__AVAILABLE RECORDS__:
(* ===== verification/DqPublisher.v ===== *)
(** * Publishing with data quality (mama/c_cpp/src/c/dqpublisher.c)

    The publisher that numbers what it sends: every message carries the sequence
    number and the status of its topic, the id of the sender and, if enabled,
    the time.  The topics of a publisher are in a hash table, used through its
    interface [StringTable]; their contexts live in a heap under the addresses
    that are the data of the table.  The publisher of the middleware is outside:
    what is handed to it is recorded in [sent].  Messages are those the
    data quality strategy of the receiver reads (DqStrategy.v). *)

From S2P Require Import Prelude MamaStatus WTableSpec DqStrategy.
Import DqStrategy.

Module DqPublisher.

Definition TOPIC_TABLE_SIZE : Z := 100.

(** ** Messages *)

(** The type of the field with the sender's id, and the field with the time. *)
Inductive senderField : Type := SenderNone | SenderU16 | SenderU32 | SenderU64 | SenderOther.
Inductive timeField : Type := TimeNone | TimeI64 (v : Z) | TimeString (v : Z) | TimeDateTime (v : Z) | TimeOther.

Record pmsg : Type := mkPmsg {
  p_type : mamaMsgType;
  p_sender : senderField;
  p_time : timeField;
  p_msg : mamaMsg;
}.

(** A message object: whether it may be changed in place ([mMessageOwner], or the
    setting that allows it), its contents, and the cached copy. *)
Record msgObj : Type := mkObj { o_inPlace : bool; o_msg : pmsg; o_copy : option pmsg }.

Definition set_seqNum (v : Z) (m : mamaMsg) : mamaMsg :=
  mkMsg (m_id m) (Some v) (m_senderId m) (m_conflateCount m) (m_status m) (m_total m) (m_num m) (m_issueSymbol m).
Definition set_senderId (v : Z) (m : mamaMsg) : mamaMsg :=
  mkMsg (m_id m) (m_seqNum m) (Some v) (m_conflateCount m) (m_status m) (m_total m) (m_num m) (m_issueSymbol m).

Definition on_msg (f : mamaMsg -> mamaMsg) (p : pmsg) : pmsg := mkPmsg (p_type p) (p_sender p) (p_time p) (f (p_msg p)).

(** [mamaMsg_getTempCopy] (msg.c): the message that may be changed. *)
Definition mamaMsg_getTempCopy (o : msgObj) : pmsg := if o_inPlace o then o_msg o else default (o_msg o) (o_copy o).

(** The object after the message it gave out was changed to [p]. *)
Definition put_temp (o : msgObj) (p : pmsg) : msgObj :=
  if o_inPlace o then mkObj true p (o_copy o) else mkObj false (o_msg o) (Some p).

(** ** State *)

Record topicCtx : Type := mkTopicCtx { mSeqNum : Z; mStatus : mamaMsgStatus }.

Definition set_ctxSeqNum (v : Z) (c : topicCtx) : topicCtx := mkTopicCtx v (mStatus c).
Definition set_ctxStatus (v : mamaMsgStatus) (c : topicCtx) : topicCtx := mkTopicCtx (mSeqNum c) v.

Section publisher.

Context {T : Type} `{StringTable T}.

(** [mSendTime]: whether a date-time was made; [ctxs] and [brk] are the contexts
    of the topics and the next address. *)
Record mamaDQPublisherImpl : Type := mkPub {
  mPublisher : bool;
  mSenderId : Z;
  mCache : Z;
  mSendTime : bool;
  mTopicCtx : topicCtx;
  mTopicCtxs : option T;
  ctxs : gmap Z topicCtx;
  brk : Z;
  sent : list pmsg;
}.

Definition set_mPublisher (v : bool) (p : mamaDQPublisherImpl) : mamaDQPublisherImpl :=
  mkPub v (mSenderId p) (mCache p) (mSendTime p) (mTopicCtx p) (mTopicCtxs p) (ctxs p) (brk p) (sent p).
Definition set_mSenderId (v : Z) (p : mamaDQPublisherImpl) : mamaDQPublisherImpl :=
  mkPub (mPublisher p) v (mCache p) (mSendTime p) (mTopicCtx p) (mTopicCtxs p) (ctxs p) (brk p) (sent p).
Definition set_mCache (v : Z) (p : mamaDQPublisherImpl) : mamaDQPublisherImpl :=
  mkPub (mPublisher p) (mSenderId p) v (mSendTime p) (mTopicCtx p) (mTopicCtxs p) (ctxs p) (brk p) (sent p).
Definition set_mSendTime (v : bool) (p : mamaDQPublisherImpl) : mamaDQPublisherImpl :=
  mkPub (mPublisher p) (mSenderId p) (mCache p) v (mTopicCtx p) (mTopicCtxs p) (ctxs p) (brk p) (sent p).
Definition set_mTopicCtx (v : topicCtx) (p : mamaDQPublisherImpl) : mamaDQPublisherImpl :=
  mkPub (mPublisher p) (mSenderId p) (mCache p) (mSendTime p) v (mTopicCtxs p) (ctxs p) (brk p) (sent p).
Definition set_mTopicCtxs (v : option T) (p : mamaDQPublisherImpl) : mamaDQPublisherImpl :=
  mkPub (mPublisher p) (mSenderId p) (mCache p) (mSendTime p) (mTopicCtx p) v (ctxs p) (brk p) (sent p).
Definition set_ctxs (v : gmap Z topicCtx) (b : Z) (p : mamaDQPublisherImpl) : mamaDQPublisherImpl :=
  mkPub (mPublisher p) (mSenderId p) (mCache p) (mSendTime p) (mTopicCtx p) (mTopicCtxs p) v b (sent p).
Definition set_sent (v : list pmsg) (p : mamaDQPublisherImpl) : mamaDQPublisherImpl :=
  mkPub (mPublisher p) (mSenderId p) (mCache p) (mSendTime p) (mTopicCtx p) (mTopicCtxs p) (ctxs p) (brk p) v.

Abbreviation PM := (M mamaDQPublisherImpl).

Definition lift {A} (r : res A) : PM A := fun p => match r with Ok a => Ok (a, p) | Fail f => Fail f end.

(** [self_id]: what [mamaSenderId_getSelf] returns. *)
Definition mamaDQPublisher_allocate (alloc : bool) (self_id : Z) : mama_status * option mamaDQPublisherImpl :=
  if alloc
  then (MAMA_STATUS_OK, Some (mkPub false self_id 0 false (mkTopicCtx 1 MAMA_MSG_STATUS_OK) None ∅ 1 []))
  else (MAMA_STATUS_NOMEM, None).

(** [status]: what the middleware answers. *)
Definition mamaDQPublisher_create (status : mama_status) : PM mama_status :=
  (if status_ok status then modify (set_mPublisher true) else mret tt) ;;
  mret status.

Definition mamaDQPublisher_setStatus (status : mamaMsgStatus) : PM unit :=
  modify (fun p => set_mTopicCtx (set_ctxStatus status (mTopicCtx p)) p).
Definition mamaDQPublisher_setSenderId (senderid : Z) : PM unit := modify (set_mSenderId senderid).
Definition mamaDQPublisher_setSeqNum (num : Z) : PM unit :=
  modify (fun p => set_mTopicCtx (set_ctxSeqNum num (mTopicCtx p)) p).
Definition mamaDQPublisher_enableSendTime (enable : bool) : PM unit := modify (set_mSendTime enable).
Definition mamaDQPublisher_setCache (cache : Z) : PM unit := modify (set_mCache cache).

(** [mem_table], [mem_ctx], [mem_entry]: the allocations.  Without memory for the
    table the publisher is destroyed ([fail]: it is gone); a context that cannot
    be allocated is written through NULL. *)
Definition mamaDQPublisher_addTopic (mem_table mem_ctx mem_entry : bool) (topic : string) : PM mama_status :=
  table ← gets mTopicCtxs;
  table ← (match table with
           | Some t => mret (Some t)
           | None => mret (if mem_table then st_create "topicCtxs" TOPIC_TABLE_SIZE else None)
           end);
  match table with
  | None => fail Aborted
  | Some t =>
      modify (set_mTopicCtxs (Some t)) ;;
      ctx ← lift (st_lookup topic t);
      if ctx =? 0 then
        if mem_ctx then
          a ← gets brk;
          modify (fun p => set_ctxs (<[a := mkTopicCtx 1 MAMA_MSG_STATUS_OK]> (ctxs p)) (a + 1) p) ;;
          r ← lift (st_insert mem_entry topic a t);
          modify (set_mTopicCtxs (Some r.2)) ;;
          mret (if r.1 =? 1 then MAMA_STATUS_OK else MAMA_STATUS_INVALID_ARG)
        else fail InvalidDeref
      else mret MAMA_STATUS_INVALID_ARG
  end.

(** ** Sending *)

(** Where the context of a message is: the publisher's own, or that of a topic. *)
Inductive ctxRef : Type := OwnCtx | TopicCtx (a : Z).

Definition getTopicCtx (m : pmsg) : PM (mama_status * ctxRef) :=
  table ← gets mTopicCtxs;
  match table with
  | None => mret (MAMA_STATUS_OK, OwnCtx)
  | Some t =>
      match m_issueSymbol (p_msg m) with
      | None => mret (MAMA_STATUS_NOT_FOUND, OwnCtx)
      | Some symbol =>
          a ← lift (st_lookup symbol t);
          if a =? 0 then mret (MAMA_STATUS_INVALID_ARG, OwnCtx) else mret (MAMA_STATUS_OK, TopicCtx a)
      end
  end.

Definition get_ctx (r : ctxRef) : PM topicCtx := fun p =>
  match r with
  | OwnCtx => Ok (mTopicCtx p, p)
  | TopicCtx a => match ctxs p !! a with Some c => Ok (c, p) | None => Fail InvalidDeref end
  end.

Definition put_ctx (r : ctxRef) (c : topicCtx) : PM unit :=
  match r with
  | OwnCtx => modify (set_mTopicCtx c)
  | TopicCtx a => modify (fun p => set_ctxs (<[a := c]> (ctxs p)) (brk p) p)
  end.

Definition updateSenderId (senderId : Z) (m : pmsg) : pmsg :=
  match p_sender m with
  | SenderU16 => on_msg (set_senderId (u16 senderId)) m
  | SenderU32 => on_msg (set_senderId (u32 senderId)) m
  | SenderU64 => on_msg (set_senderId senderId) m
  | SenderOther => m
  | SenderNone => mkPmsg (p_type m) SenderU64 (p_time m) (set_senderId senderId (p_msg m))
  end.

(** [now]: the time, in milliseconds. *)
Definition updateSendTime (now : Z) (m : pmsg) : pmsg :=
  let t := match p_time m with
           | TimeI64 _ => TimeI64 now
           | TimeString _ => TimeString now
           | TimeDateTime _ | TimeNone => TimeDateTime now
           | TimeOther => TimeOther
           end in
  mkPmsg (p_type m) (p_sender m) t (p_msg m).

(** The types that are not numbered anew: those that carry no status, and the
    images, which repeat the number of the last update. *)
Inductive numbering : Type := Unnumbered | Image | Numbered.

#[export] Instance numbering_eq_dec : EqDecision numbering.
Proof. solve_decision. Defined.

Definition numbering_of (t : mamaMsgType) : numbering :=
  match t with
  | MAMA_MSG_TYPE_REFRESH | MAMA_MSG_TYPE_SYNC_REQUEST | MAMA_MSG_TYPE_MISC
  | MAMA_MSG_TYPE_NOT_PERMISSIONED | MAMA_MSG_TYPE_NOT_FOUND => Unnumbered
  | MAMA_MSG_TYPE_INITIAL | MAMA_MSG_TYPE_BOOK_INITIAL | MAMA_MSG_TYPE_RECAP | MAMA_MSG_TYPE_BOOK_RECAP => Image
  | _ => Numbered
  end.

(** The switch of [mamaDQPublisher_send]: the message and the context after it. *)
Definition number_msg (c : topicCtx) (m : pmsg) : pmsg * topicCtx :=
  match numbering_of (p_type m) with
  | Unnumbered => (on_msg (set_seqNum (mSeqNum c)) m, c)
  | Image => (on_msg (set_seqNum (mSeqNum c)) (on_msg (set_status (mStatus c)) m), c)
  | Numbered =>
      let c' := set_ctxSeqNum (u32 (mSeqNum c + 1)) c in
      (on_msg (set_seqNum (mSeqNum c')) (on_msg (set_status (mStatus c)) m), c')
  end.

(** What the middleware does with a message is its own; [send_status] is its
    answer.  The result is the status and the caller's message afterwards. *)
Definition mamaDQPublisher_send (now : Z) (send_status : mama_status) (o : msgObj) : PM (mama_status * msgObj) :=
  r ← getTopicCtx (o_msg o);
  if negb (status_ok r.1) then mret (r.1, o)
  else
    c ← get_ctx r.2;
    o ← (if mSeqNum c =? 0 then mret o
         else let '(m, c') := number_msg c (mamaMsg_getTempCopy o) in
              put_ctx r.2 c' ;;
              mret (put_temp o m));
    senderId ← gets mSenderId;
    let o := if senderId =? 0 then o else put_temp o (updateSenderId senderId (mamaMsg_getTempCopy o)) in
    time ← gets mSendTime;
    let o := if time : bool then put_temp o (updateSendTime now (mamaMsg_getTempCopy o)) else o in
    let modified := negb (mSeqNum c =? 0) || negb (senderId =? 0) || time in
    modify (fun p => set_sent (sent p ++ [if modified then mamaMsg_getTempCopy o else o_msg o]) p) ;;
    mret (send_status, o).

(** [mamaDQPublisher_sendReply] and [mamaDQPublisher_sendReplyWithHandle] stamp
    the reply itself with the number and the status of the topic. *)
Definition mamaDQPublisher_sendReply (now : Z) (send_status : mama_status) (reply : pmsg) : PM (mama_status * pmsg) :=
  r ← getTopicCtx reply;
  if negb (status_ok r.1) then mret (r.1, reply)
  else
    c ← get_ctx r.2;
    senderId ← gets mSenderId;
    let reply := if senderId =? 0 then reply else updateSenderId senderId reply in
    let reply := if mSeqNum c =? 0 then reply
                 else on_msg (set_status (mStatus c)) (on_msg (set_seqNum (mSeqNum c)) reply) in
    time ← gets mSendTime;
    let reply := if time : bool then updateSendTime now reply else reply in
    modify (fun p => set_sent (sent p ++ [reply]) p) ;;
    mret (send_status, reply).

(** Frees every context of the table: the addresses. *)
Definition mamaDQPublisher_destroy : PM (list Z) :=
  table ← gets mTopicCtxs;
  freed ← (match table with
           | None => mret []
           | Some t => lift (st_for_each (fun a _ l => l ++ [a]) [] t)
           end);
  modify (fun p => set_ctxs (foldr (fun a m => delete a m) (ctxs p) freed) (brk p) p) ;;
  modify (set_mTopicCtxs None) ;;
  modify (set_mPublisher false) ;;
  modify (set_mSendTime false) ;;
  mret freed.

(** ** Histories *)

Inductive pcall : Type :=
| AddTopic (topic : string)
| Send (now : Z) (o : msgObj).

Definition run_pcall (c : pcall) : PM mama_status :=
  match c with
  | AddTopic topic => mamaDQPublisher_addTopic true true true topic
  | Send now o => r ← mamaDQPublisher_send now MAMA_STATUS_OK o; mret r.1
  end.

Fixpoint run_pcalls (l : list pcall) : PM (list mama_status) :=
  match l with
  | [] => mret []
  | c :: l' => r ← run_pcall c; rs ← run_pcalls l'; mret (r :: rs)
  end.

End publisher.

Arguments mamaDQPublisherImpl : clear implicits.

End DqPublisher.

__YOUR INSTRUCTIONS__: Please, from the entries above, set down exactly the lines from the one containing "match m_issueSymbol (p_msg m) with" through the one containing "(** [now]: the time, in milliseconds. *)", and only those.

__TASK RESPONSE__:
      match m_issueSymbol (p_msg m) with
      | None => mret (MAMA_STATUS_NOT_FOUND, OwnCtx)
      | Some symbol =>
          a ← lift (st_lookup symbol t);
          if a =? 0 then mret (MAMA_STATUS_INVALID_ARG, OwnCtx) else mret (MAMA_STATUS_OK, TopicCtx a)
      end
  end.

Definition get_ctx (r : ctxRef) : PM topicCtx := fun p =>
  match r with
  | OwnCtx => Ok (mTopicCtx p, p)
  | TopicCtx a => match ctxs p !! a with Some c => Ok (c, p) | None => Fail InvalidDeref end
  end.

Definition put_ctx (r : ctxRef) (c : topicCtx) : PM unit :=
  match r with
  | OwnCtx => modify (set_mTopicCtx c)
  | TopicCtx a => modify (fun p => set_ctxs (<[a := c]> (ctxs p)) (brk p) p)
  end.

Definition updateSenderId (senderId : Z) (m : pmsg) : pmsg :=
  match p_sender m with
  | SenderU16 => on_msg (set_senderId (u16 senderId)) m
  | SenderU32 => on_msg (set_senderId (u32 senderId)) m
  | SenderU64 => on_msg (set_senderId senderId) m
  | SenderOther => m
  | SenderNone => mkPmsg (p_type m) SenderU64 (p_time m) (set_senderId senderId (p_msg m))
  end.

(** [now]: the time, in milliseconds. *)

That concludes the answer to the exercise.